Why does a bash redirection happen *before* the command starts, if the ">" is after the command?

Recently I tried to list all of the images located in a directory I had (several hundred) and put them into a file. I used a very simple command

ls > "image_names.txt"

I was bored and decided to look inside the file and realized that image_names.txt was located in the file. Then I realized, the order of operations performed was not what I thought.
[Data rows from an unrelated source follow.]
(* ===== verification/Prog.v ===== *)
(** * Contract code as programs over the transaction state

    The built-in contracts (src/category/execution/monad/staking) reach the
    chain state only through a handful of operations of [State]
    (src/category/execution/ethereum/state3/state.cpp) and of the call tracer.
    [prog] is the type of such code: a tree of state operations that ends in a
    value, in an error of a [Result], in a [MonadException] thrown by
    [MONAD_ASSERT_THROW], or in the process abort of a failed [MONAD_ASSERT].

    [run] interprets a program with any handler of the operations.  [World] is
    the flat specification of the state (storage words, balances, logs); the
    versioned implementation is proved to refine it in StateRefine.v. *)
From S2P Require Import Prelude.

(** A log entry of a receipt. *)
Record Log : Set := mk_log {
  log_address : address;
  log_topics : list bytes32;
  log_data : list u8;
}.

(** The operations of [State] and [CallTracerBase] the contracts use. *)
Inductive stateE : Set -> Set :=
| GetStorage (a : address) (k : bytes32) : stateE bytes32
| SetStorage (a : address) (k v : bytes32) : stateE unit
| GetBalance (a : address) : stateE u256
| AddToBalance (a : address) (delta : u256) : stateE unit
| SubtractFromBalance (a : address) (delta : u256) : stateE unit
| StoreLog (l : Log) : stateE unit
| OnLog (l : Log) : stateE unit.

Inductive prog (E A : Type) : Type :=
| Ret (a : A)
| Fail (e : E)
| Throw (msg : string)
| Halt
| Vis {X : Set} (op : stateE X) (k : X -> prog E A).
Arguments Ret {E A} _.
Arguments Fail {E A} _.
Arguments Throw {E A} _.
Arguments Halt {E A}.
Arguments Vis {E A X} _ _.

Fixpoint bind {E A C} (p : prog E A) (f : A -> prog E C) : prog E C :=
  match p with
  | Ret a => f a
  | Fail e => Fail e
  | Throw m => Throw m
  | Halt => Halt
  | Vis op k => Vis op (fun x => bind (k x) f)
  end.

Declare Scope prog_scope.
Delimit Scope prog_scope with prog.
Bind Scope prog_scope with prog.
Notation "x <- c ;; k" := (bind c (fun x => k))
  (at level 100, c at next level, k at level 200, right associativity) : prog_scope.
Notation "'let*' p := c 'in' k" := (bind c (fun x => match x with p => k end))
  (at level 100, p pattern, c at level 99, k at level 200, right associativity) : prog_scope.
Notation "c ;; k" := (bind c (fun _ => k))
  (at level 100, k at level 200, right associativity) : prog_scope.
Global Open Scope prog_scope.

Definition trigger {E} {X : Set} (op : stateE X) : prog E X := Vis op Ret.

(** [MONAD_ASSERT] and [MONAD_ASSERT_THROW]. *)
Definition monad_assert {E} (b : bool) : prog E unit := if b then Ret tt else Halt.
Definition monad_assert_throw {E} (b : bool) (msg : string) : prog E unit :=
  if b then Ret tt else Throw msg.

(** An early return of an error. *)
Definition fail_if {E} (b : bool) (e : E) : prog E unit := if b then Fail e else Ret tt.

(** [BOOST_OUTCOME_TRY] of a pure result. *)
Definition lift {E F A} (inj : F -> E) (r : A + F) : prog E A :=
  match r with inl a => Ret a | inr e => Fail (inj e) end.

(** ** Running programs *)
Inductive res (E A : Type) : Type :=
| ROk (a : A)
| RErr (e : E)
| RThrow (msg : string)
| RHalt.
Arguments ROk {E A} _.
Arguments RErr {E A} _.
Arguments RThrow {E A} _.
Arguments RHalt {E A}.

Definition handler (S : Type) := forall X : Set, stateE X -> S -> res Empty_set X * S.

Fixpoint run_with {S E A} (h : handler S) (p : prog E A) (s : S) : res E A * S :=
  match p with
  | Ret a => (ROk a, s)
  | Fail e => (RErr e, s)
  | Throw m => (RThrow m, s)
  | Halt => (RHalt, s)
  | Vis op k =>
      match h _ op s with
      | (ROk x, s') => run_with h (k x) s'
      | (RErr e, s') => match e with end
      | (RThrow m, s') => (RThrow m, s')
      | (RHalt, s') => (RHalt, s')
      end
  end.

Lemma run_with_bind {S E A C} (h : handler S) (p : prog E A) (f : A -> prog E C) s :
  run_with h (bind p f) s =
  match run_with h p s with
  | (ROk a, s') => run_with h (f a) s'
  | (RErr e, s') => (RErr e, s')
  | (RThrow m, s') => (RThrow m, s')
  | (RHalt, s') => (RHalt, s')
  end.
Proof.
  revert s. induction p as [a|e|m| |X op k IH]; intros s; simpl; try done.
  destruct (h X op s) as [[x|[]|m|] s']; auto.
Qed.

(** ** The flat world *)
Record World := mk_world {
  w_storage : gmap (address * bytes32) bytes32;
  w_balance : gmap address u256;
  w_logs : list Log;
  w_traced : list Log;
}.

Definition slot (w : World) (a : address) (k : bytes32) : bytes32 :=
  default #0 (w_storage w !! (a, k)).
Definition balance (w : World) (a : address) : u256 := default #0 (w_balance w !! a).

Definition set_slot (w : World) (a : address) (k v : bytes32) : World :=
  mk_world (<[(a, k) := v]> (w_storage w)) (w_balance w) (w_logs w) (w_traced w).
Definition set_balance (w : World) (a : address) (v : u256) : World :=
  mk_world (w_storage w) (<[a := v]> (w_balance w)) (w_logs w) (w_traced w).

Definition handle_world : handler World := fun X op w =>
  match op in stateE X return res Empty_set X * World with
  | GetStorage a k => (ROk (slot w a k), w)
  | SetStorage a k v => (ROk tt, set_slot w a k v)
  | GetBalance a => (ROk (balance w a), w)
  | AddToBalance a delta =>
      if balance w a <=? modulus 256 - 1 - delta
      then (ROk tt, set_balance w a #(balance w a + delta))
      else (RThrow "balance overflow", w)
  | SubtractFromBalance a delta =>
      if delta <=? balance w a
      then (ROk tt, set_balance w a #(balance w a - delta))
      else (RThrow "balance underflow", w)
  | StoreLog l =>
      (ROk tt, mk_world (w_storage w) (w_balance w) (w_logs w ++ [l]) (w_traced w))
  | OnLog l =>
      (ROk tt, mk_world (w_storage w) (w_balance w) (w_logs w) (w_traced w ++ [l]))
  end.

Definition run {E A} (p : prog E A) (w : World) : res E A * World :=
  run_with handle_world p w.

Lemma run_bind {E A C} (p : prog E A) (f : A -> prog E C) w :
  run (bind p f) w =
  match run p w with
  | (ROk a, w') => run (f a) w'
  | (RErr e, w') => (RErr e, w')
  | (RThrow m, w') => (RThrow m, w')
  | (RHalt, w') => (RHalt, w')
  end.
Proof. apply run_with_bind. Qed.

Lemma run_ret {E A} (a : A) w : run (Ret a : prog E A) w = (ROk a, w).
Proof. done. Qed.
Lemma run_fail {E A} (e : E) w : run (Fail e : prog E A) w = (RErr e, w).
Proof. done. Qed.
Lemma run_throw {E A} m w : run (Throw m : prog E A) w = (RThrow m, w).
Proof. done. Qed.
#[export] Hint Rewrite @run_bind @run_ret @run_fail @run_throw : run.

Lemma run_bind_ok {E A C} (p : prog E A) (f : A -> prog E C) w a w' :
  run p w = (ROk a, w') -> run (bind p f) w = run (f a) w'.
Proof. intros H. by rewrite run_bind, H. Qed.

(** ** Postconditions

    [wp X p Q w]: if [p] run from [w] succeeds, its result and final world
    satisfy [Q]; if it throws, the message satisfies [X].  Nothing is said of
    calls that return an error: their caller rolls them back. *)
Definition wp {E A} (X : string -> Prop) (p : prog E A) (Q : A -> World -> Prop) (w : World)
    : Prop :=
  match run p w with
  | (ROk a, w') => Q a w'
  | (RThrow m, _) => X m
  | _ => True
  end.

Definition any_throw : string -> Prop := fun _ => True.

Section wp.
Context {E : Type} (X : string -> Prop).
Implicit Types w : World.

Lemma wp_ret {A} (a : A) Q w : Q a w -> wp X (Ret a : prog E A) Q w.
Proof. done. Qed.

Lemma wp_fail {A} (e : E) (Q : A -> World -> Prop) w : wp X (Fail e) Q w.
Proof. done. Qed.

Lemma wp_throw {A} m (Q : A -> World -> Prop) w : X m -> wp X (Throw m : prog E A) Q w.
Proof. done. Qed.

Lemma wp_halt {A} (Q : A -> World -> Prop) w : wp X (Halt : prog E A) Q w.
Proof. done. Qed.

Lemma wp_bind {A C} (p : prog E A) (f : A -> prog E C) Q w :
  wp X p (fun a => wp X (f a) Q) w -> wp X (bind p f) Q w.
Proof. unfold wp. rewrite run_bind. by destruct (run p w) as [[]]. Qed.

Lemma wp_mono {A} (p : prog E A) (Q Q' : A -> World -> Prop) w :
  wp X p Q w -> (forall a w', Q a w' -> Q' a w') -> wp X p Q' w.
Proof. unfold wp. destruct (run p w) as [[]]; auto. Qed.

Lemma wp_and {A} (p : prog E A) (Q Q' : A -> World -> Prop) w :
  wp X p Q w -> wp X p Q' w -> wp X p (fun a w' => Q a w' /\ Q' a w') w.
Proof. unfold wp. destruct (run p w) as [[]]; auto. Qed.

Lemma wp_run {A} (p : prog E A) Q w a w' : run p w = (ROk a, w') -> wp X p Q w -> Q a w'.
Proof. unfold wp. by intros ->. Qed.

Lemma wp_run_throw {A} (p : prog E A) Q w m w' :
  run p w = (RThrow m, w') -> wp X p Q w -> X m.
Proof. unfold wp. by intros ->. Qed.

Lemma wp_ok {A} (p : prog E A) Q w a w' : run p w = (ROk a, w') -> Q a w' -> wp X p Q w.
Proof. unfold wp. by intros ->. Qed.

Lemma wp_if {A} (b : bool) (p q : prog E A) Q w :
  (b = true -> wp X p Q w) -> (b = false -> wp X q Q w) -> wp X (if b then p else q) Q w.
Proof. destruct b; auto. Qed.

Lemma wp_fail_if (b : bool) (e : E) Q w :
  (b = false -> Q tt w) -> wp X (fail_if b e) Q w.
Proof. destruct b; [done|]. intros H. by apply H. Qed.

Lemma wp_assert_throw (b : bool) m Q w :
  (b = true -> Q tt w) -> (b = false -> X m) -> wp X (monad_assert_throw (E := E) b m) Q w.
Proof. destruct b; unfold wp; simpl; auto. Qed.

Lemma wp_assert (b : bool) Q w :
  (b = true -> Q tt w) -> wp X (monad_assert (E := E) b) Q w.
Proof. destruct b; [|done]. intros H. by apply H. Qed.

Lemma wp_lift {F A} (inj : F -> E) (r : A + F) Q w :
  (forall a, r = inl a -> Q a w) -> wp X (lift inj r) Q w.
Proof. destruct r; [|done]. intros H. by apply H. Qed.

Lemma wp_get_balance a Q w :
  Q (balance w a) w -> wp X (trigger (GetBalance a) : prog E _) Q w.
Proof. done. Qed.

Lemma wp_add_to_balance a (delta : u256) Q w :
  (balance w a + delta < modulus 256 -> Q tt (set_balance w a #(balance w a + delta))) ->
  X "balance overflow" -> wp X (trigger (AddToBalance a delta) : prog E _) Q w.
Proof.
  unfold wp, run. simpl. intros HQ HX.
  destruct (Z.leb_spec (balance w a) (modulus 256 - 1 - delta)); [|done]. apply HQ. lia.
Qed.

Lemma wp_subtract_from_balance a (delta : u256) Q w :
  (delta <= balance w a -> Q tt (set_balance w a #(balance w a - delta))) ->
  (balance w a < delta -> X "balance underflow") ->
  wp X (trigger (SubtractFromBalance a delta) : prog E _) Q w.
Proof.
  unfold wp, run. simpl. intros HQ HX.
  destruct (Z.leb_spec delta (balance w a)); auto.
Qed.
End wp.

(** ** Total correctness

    [twp p Q w]: [p] run from [w] succeeds, and its result and final world
    satisfy [Q]. *)
Definition twp {E A} (p : prog E A) (Q : A -> World -> Prop) (w : World) : Prop :=
  exists a w', run p w = (ROk a, w') /\ Q a w'.

Section twp.
Context {E : Type}.
Implicit Types w : World.

Lemma twp_ret {A} (a : A) Q w : Q a w -> twp (Ret a : prog E A) Q w.
Proof. intros HQ. by exists a, w. Qed.

Lemma twp_bind {A C} (p : prog E A) (f : A -> prog E C) Q w :
  twp p (fun a => twp (f a) Q) w -> twp (bind p f) Q w.
Proof.
  intros (a & w1 & Hp & c & w2 & Hf & HQ). exists c, w2. split; [|done]. by rewrite run_bind, Hp.
Qed.

Lemma twp_mono {A} (p : prog E A) (Q Q' : A -> World -> Prop) w :
  twp p Q w -> (forall a w', Q a w' -> Q' a w') -> twp p Q' w.
Proof. intros (a & w' & Hr & HQ) HQQ. exists a, w'. auto. Qed.

Lemma twp_run {A} (p : prog E A) Q w a w' : run p w = (ROk a, w') -> Q a w' -> twp p Q w.
Proof. intros Hr HQ. by exists a, w'. Qed.

Lemma twp_fail_if (b : bool) (e : E) Q w : b = false -> Q tt w -> twp (fail_if b e) Q w.
Proof. intros -> HQ. by apply twp_ret. Qed.
End twp.

Lemma balance_set_balance w a v b :
  balance (set_balance w a v) b = if decide (a = b) then v else balance w b.
Proof.
  unfold balance, set_balance. simpl. case_decide as E.
  - by rewrite E, lookup_insert_eq.
  - by rewrite lookup_insert_ne.
Qed.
I read the command as left to right, in two separate steps:

  1. ls (First list all the file names)
  2. > "image_names.txt" (Then create this file and pipe it here)

Why is it creating the file first then listing all of the files in the directory, despite the ls command coming first?

Upvotes: 5

Views: 145

Answers (2)

Logan Lee
Logan Lee

Reputation: 997

Because redirection > "image_names.txt" was performed before ls command.

Upvotes: 0

awiebe
awiebe

Reputation: 3836

When you use output redirection, the shell needs a place to put your output( suppose it was very long, then it could all be lost on terminate, or exhaust all working memory), so the first step is to open the output file for streaming output from the executed command's stdout.

This is especially important to know in this kind of command

cat a.txt | grep "foo" > a.txt

since a is opened first and not in append mode it will be truncated, meaning there is no input for cat. So the behaviour you expect that the lines will be filtered from a.txt and replace a.txt will not actually happen. Instead you will just lose the contents of a.txt.